▶ Required work
From the entries, copy every line that carries the string "Lemma".

▶ Information given

(* ===== verification/VmmProofs.v ===== *)
(** * Ranges of pages: proofs

    The regions near the kernel stay sorted and disjoint and what is reserved is new.
    Unmapping a range removes exactly its pages, drops one reference for each shared one, and
    gives back exactly the frames nobody else holds, in runs. *)

From stdpp Require Import sorting.
From S2P Require Import Prelude Pmm Machine Paging PageTables Faults Vmm.

(** ** The frames of the allocator *)

(** A frame some region can hand out. *)
Definition pmm_frame (st : list bitmap_entry) (q : Z) : Prop :=
  exists e, e ∈ st /\ usable_start e <= q < usable_end e /\ q `mod` PAGE_SIZE = 0.

(** A region's bitmap lies between its frames and those of the region before, so no frames of
    two regions are neighbours. *)
Definition pmm_gapped (st : list bitmap_entry) : Prop :=
  forall e f, e ∈ st -> f ∈ st -> usable_end e <> usable_start f.

Lemma same_frame_elem st st' e' :
  Forall2 same_frame st st' -> e' ∈ st' -> exists e, e ∈ st /\ usable_start e = usable_start e' /\ usable_end e = usable_end e'.
Proof.
  induction 1 as [|x y l l' Hxy _ IH]; intros He; [by apply not_elem_of_nil in He|].
  apply elem_of_cons in He as [->|He].
  - exists x. destruct (same_frame_usable _ _ Hxy) as [-> ->]. split; [left|done].
  - destruct (IH He) as (e & ? & ?). exists e. split; [by right|done].
Qed.

Lemma same_frame_all st : Forall2 same_frame st st.
Proof. induction st; constructor; done. Qed.

Lemma same_frame_sym st st' : Forall2 same_frame st st' -> Forall2 same_frame st' st.
Proof. induction 1 as [|x y l l' (A & B & C) _ IH]; constructor; [by split_and!|done]. Qed.

Lemma pmm_frame_same st st' q : Forall2 same_frame st st' -> pmm_frame st q -> pmm_frame st' q.
Proof.
  intros Hs (e & He & Hr & Ha). destruct (same_frame_elem st' st e (same_frame_sym _ _ Hs) He) as (e' & He' & E1 & E2).
  exists e'. rewrite E1, E2. done.
Qed.

Lemma pmm_gapped_same st st' : Forall2 same_frame st st' -> pmm_gapped st -> pmm_gapped st'.
Proof.
  intros Hs Hg e f He Hf. destruct (same_frame_elem _ _ _ Hs He) as (e' & He' & _ & <-).
  destruct (same_frame_elem _ _ _ Hs Hf) as (f' & Hf' & <- & _). by apply Hg.
Qed.

Lemma same_frame_trans st1 st2 st3 : Forall2 same_frame st1 st2 -> Forall2 same_frame st2 st3 -> Forall2 same_frame st1 st3.
Proof.
  intros H1. revert st3. induction H1 as [|x y l l' (A & B & C) _ IH]; intros st3 H2; inversion H2 as [|? z ? ? (D & E & F)]; subst; constructor; [|auto].
  unfold same_frame. rewrite A, B, C. done.
Qed.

▶ Your solution
Lemma same_frame_elem st st' e' :
Lemma same_frame_all st : Forall2 same_frame st st.
Lemma same_frame_sym st st' : Forall2 same_frame st st' -> Forall2 same_frame st' st.
Lemma pmm_frame_same st st' q : Forall2 same_frame st st' -> pmm_frame st q -> pmm_frame st' q.
Lemma pmm_gapped_same st st' : Forall2 same_frame st st' -> pmm_gapped st -> pmm_gapped st'.
Lemma same_frame_trans st1 st2 st3 : Forall2 same_frame st1 st2 -> Forall2 same_frame st2 st3 -> Forall2 same_frame st1 st3.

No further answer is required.